De la promotion religieuse au combat identitaire
Jusqu’au début des années 1990, nous n’avions jamais vu d’islamistes dans mon quartier de la banlieue de Grenoble. Un salafiste y emménagea au tout début de cette décennie. Nous voyions parfois ses deux femmes sortir, voilées de la tête aux pieds, en noir ou bleu foncé. Elles étaient gantées, leurs yeux dissimulés derrière un voile sombre. Leur mari avait toute la panoplie vestimentaire et pileuse du salafiste. Si ses deux femmes faisaient peur, surtout aux enfants, lui nous faisait rire. Il jouait au parfait et pieu musulman mais il cachait toujours un pack de bière dans sa boite aux lettres. Ce fut mon premier contact avec un islamiste. A l’époque, aucune femme n’était voilée puisque seuls les intégristes le prescrivent. Un hijab aurait choqué tout le monde, y compris les musulmans pratiquants. Alors voir un salafiste polygame et ses deux femmes bâchées, c’était « Rencontre du troisième type ».

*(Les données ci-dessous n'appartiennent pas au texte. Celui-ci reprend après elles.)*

(** The three sides stay in the triangle of their start points. *)
Lemma koch_snowflake_sides_inside n len p :
  0 <= len ->
  In p (koch_points n len (- len / 2, 0) 0)
  \/ In p (koch_points n len (len / 2, 0) 120)
  \/ In p (koch_points n len (0, sqrt 3 / 2 * len) (-120)) ->
  0 <= snd p
  /\ snd p <= sqrt 3 * (fst p + len / 2)
  /\ snd p <= sqrt 3 * (len / 2 - fst p).
Proof.
  intros Hlen Hin.
  pose proof sqrt3_sqr as Hr. pose proof sqrt3_pos as Hp.
  assert (Hin' : exists s a C S x y,
             cos (radians a) = C /\ sin (radians a) = S
             /\ p = (fst s + x * C - y * S, snd s + x * S + y * C)
             /\ 0 <= y /\ sqrt 3 * y <= x /\ sqrt 3 * y <= len - x
             /\ ((s = (- len / 2, 0) /\ C = 1 /\ S = 0)
                 \/ (s = (len / 2, 0) /\ C = -1 / 2 /\ S = sqrt 3 / 2)
                 \/ (s = (0, sqrt 3 / 2 * len) /\ C = -1 / 2
                     /\ S = - (sqrt 3 / 2)))).
  { destruct Hin as [Hin|[Hin|Hin]];
      apply koch_points_in_triangle in Hin; try assumption;
      destruct Hin as (x & y & Hpt & Hy & Hx1 & Hx2);
      do 4 eexists; exists x, y;
      (split; [reflexivity|]); (split; [reflexivity|]);
      (split; [exact Hpt|]); repeat (split; [assumption|]).
    - left. rewrite radians_0, cos_0, sin_0. auto.
    - right; left. rewrite radians_120, cos_2PI3, sin_2PI3. auto.
    - right; right.
      rewrite radians_minus_120, cos_neg, sin_neg, cos_2PI3, sin_2PI3. auto. }
  destruct Hin' as (s & a & C & S & x & y & _ & _ & -> & Hy & Hx1 & Hx2 & Hs).
  assert (Hry : 0 <= sqrt 3 * y) by (apply Rmult_le_pos; lra).
  assert (HA : 3 * y <= sqrt 3 * x).
  { replace (3 * y) with (sqrt 3 * (sqrt 3 * y))
      by (rewrite <- Rmult_assoc, Hr; reflexivity).
    apply Rmult_le_compat_l; lra. }
  assert (HB : 3 * y <= sqrt 3 * len - sqrt 3 * x).
  { replace (3 * y) with (sqrt 3 * (sqrt 3 * y))
      by (rewrite <- Rmult_assoc, Hr; reflexivity).
    replace (sqrt 3 * len - sqrt 3 * x) with (sqrt 3 * (len - x)) by ring.
    apply Rmult_le_compat_l; lra. }
  destruct Hs as [(-> & -> & ->)|[(-> & -> & ->)|(-> & -> & ->)]];
    cbn [fst snd]; repeat split.
  - lra.
  - replace (sqrt 3 * (- len / 2 + x * 1 - y * 0 + len / 2))
      with (sqrt 3 * x) by field. lra.
  - replace (sqrt 3 * (len / 2 - (- len / 2 + x * 1 - y * 0)))
      with (sqrt 3 * len - sqrt 3 * x) by field. lra.
  - lra.
  - replace (sqrt 3 * (len / 2 + x * (-1 / 2) - y * (sqrt 3 / 2) + len / 2))
      with (sqrt 3 * len - sqrt 3 * x / 2 - sqrt 3 * sqrt 3 * y / 2) by field.
    rewrite Hr. lra.
  - replace (sqrt 3 * (len / 2 - (len / 2 + x * (-1 / 2) - y * (sqrt 3 / 2))))
      with (sqrt 3 * x / 2 + sqrt 3 * sqrt 3 * y / 2) by field.
    rewrite Hr. lra.
  - lra.
  - replace (sqrt 3 * (0 + x * (-1 / 2) - y * - (sqrt 3 / 2) + len / 2))
      with (sqrt 3 * len / 2 - sqrt 3 * x / 2 + sqrt 3 * sqrt 3 * y / 2)
      by field.
    rewrite Hr. lra.
  - replace (sqrt 3 * (len / 2 - (0 + x * (-1 / 2) - y * - (sqrt 3 / 2))))
      with (sqrt 3 * len / 2 + sqrt 3 * x / 2 - sqrt 3 * sqrt 3 * y / 2)
      by field.
    rewrite Hr. lra.
Qed.

(** X9. In exact real arithmetic, for a non-negative length, no point of
    the three sides of
    [koch_snowflake] lies outside the triangle of corners
    [(-length/2, 0)], [(length/2, 0)], [(0, sqrt 3 / 2 * length)]: the
    bumps of the three curves point into the triangle. *)
Theorem koch_snowflake_inside_triangle depth order len :
  (0 <= order)%Z -> (Z.to_nat order < depth)%nat -> 0 <= len ->
  exists sides,
    koch_snowflake depth order len = Returned sides
    /\ forall side p, In side sides -> In p side ->
         0 <= snd p
         /\ snd p <= sqrt 3 * (fst p + len / 2)
         /\ snd p <= sqrt 3 * (len / 2 - fst p).
Proof.
  intros Ho Hd Hlen. unfold koch_snowflake.
  rewrite !koch_curve_returns by assumption. cbn [bind].
  eexists. split; [reflexivity|].
  intros side p Hside Hp.
  apply (koch_snowflake_sides_inside (Z.to_nat order)); [assumption|].
  destruct Hside as [<-|[<-|[<-|[]]]]; auto.
Qed.

Lemma koch_snowflake_inside_triangle_witness :
  exists sides,
    koch_snowflake 64 2 1 = Returned sides
    /\ forall side p, In side sides -> In p side ->
         0 <= snd p
         /\ snd p <= sqrt 3 * (fst p + 1 / 2)
         /\ snd p <= sqrt 3 * (1 / 2 - fst p).
Proof.
  apply (koch_snowflake_inside_triangle 64 2 1); [lia | simpl; lia | lra].
Defined.

End Assemblers.

(** ** Further properties of the request-parameter helpers *)

Section HelperExtras.
Import Py Koch Params.
Local Open Scope R_scope.
Local Open Scope string_scope.

Lemma max_int_max a b : max_int a b = Z.max a b.
Proof. unfold max_int. destruct (Z.ltb_spec a b); lia. Qed.

Lemma min_int_min a b : min_int a b = Z.min a b.
Proof. unfold min_int. destruct (Z.ltb_spec b a); lia. Qed.

(** X10. With [vmin <= vmax], a value that [int] accepts is brought into
    [vmin, vmax]: it is returned unchanged when already inside, and
    replaced by the nearer bound otherwise. *)
Theorem clamp_int_in_bounds int_of_str v vmin vmax default x :
  int int_of_str v = Returned x -> (vmin <= vmax)%Z ->
  let r := _clamp_int int_of_str v vmin vmax default in
  (vmin <= r <= vmax)%Z
  /\ ((vmin <= x <= vmax)%Z -> r = x)
  /\ ((x < vmin)%Z -> r = vmin)
  /\ ((vmax < x)%Z -> r = vmax).
Proof.
  intros Hx Hb r. subst r. unfold _clamp_int. rewrite Hx.
  unfold max_int, min_int.
  destruct (Z.ltb_spec x vmax);
    [destruct (Z.ltb_spec vmin x) | destruct (Z.ltb_spec vmin vmax)];
    repeat split; intros; lia.
Qed.

Lemma clamp_int_in_bounds_witness :
  let r := _clamp_int (fun _ => Some 12%Z) (VStr "12") 0 7 4 in
  (0 <= r <= 7)%Z
  /\ ((0 <= 12 <= 7)%Z -> r = 12%Z)
  /\ ((12 < 0)%Z -> r = 0%Z)
  /\ ((7 < 12)%Z -> r = 7%Z).
Proof.
  apply (clamp_int_in_bounds (fun _ => Some 12%Z) (VStr "12") 0 7 4 12);
    [reflexivity | lia].
Defined.

(** X11. With the bounds the wrong way round ([vmax < vmin]), every value
    that [int] accepts gives [vmin]: the lower bound wins. *)
Theorem clamp_int_inverted_bounds int_of_str v vmin vmax default x :
  int int_of_str v = Returned x -> (vmax < vmin)%Z ->
  _clamp_int int_of_str v vmin vmax default = vmin.
Proof.
  intros Hx Hb. unfold _clamp_int. rewrite Hx.
  unfold max_int, min_int.
  destruct (Z.ltb_spec x vmax);
    [destruct (Z.ltb_spec vmin x) | destruct (Z.ltb_spec vmin vmax)]; lia.
Qed.

Lemma clamp_int_inverted_bounds_witness :
  _clamp_int (fun _ => None) (VInt 5) 7 0 4 = 7%Z.
Proof.
  apply (clamp_int_inverted_bounds (fun _ => None) (VInt 5) 7 0 4 5);
    [reflexivity | lia].
Defined.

A la même époque et dans les années qui suivirent, des actions politico-religieuses pro voiles menées par des islamistes perturbaient le fonctionnement de certains établissements scolaires en France, avec toutes les conséquences que cela pouvait entrainer pour les filles. En 1994, une lycéenne avait été renvoyée du lycée Emmanuel Mounier de Grenoble pour avoir refusé de retirer son voile. Fanatique, elle campa devant le lycée et entama une grève de la faim en février pour contraindre l’établissement à l’accepter avec son voile qu’elle considérait plus important que ses études. Elle fut soutenue par l’Union des Jeunes Musulmans (UJM), un des satellites créé par l’UOIF. L’association islamiste réussit à rassembler environ un millier de jeunes musulmans venus d’une douzaine de villes pour la soutenir. La grève de la faim de la lycéenne dura 23 jours, en vain. Le lycée ne cédant pas, elle fut transférée dans un autre établissement. Des pressions similaires se multiplièrent en France. Les islamistes rêvaient de cacher les femmes derrière un voile pour préserver leur libido d’obsédés sexuels, comme tous les islamistes du monde. Pendant que des Françaises musulmanes militaient pour porter le voile, symbole du sexisme sous l’influence d’islamistes, des femmes se faisaient égorger au même moment en Algérie parce qu’elles refusaient de se voiler…
Toutes ces pressions sur l’école poussèrent François Bayrou, ministre de l’Éducation Nationale de l’époque, à diffuser en septembre 1994 une circulaire sur les signes religieux ostentatoires. Il faudra attendre encore dix ans, et une expansion des problèmes d’année en année, pour qu’une loi soit enfin votée.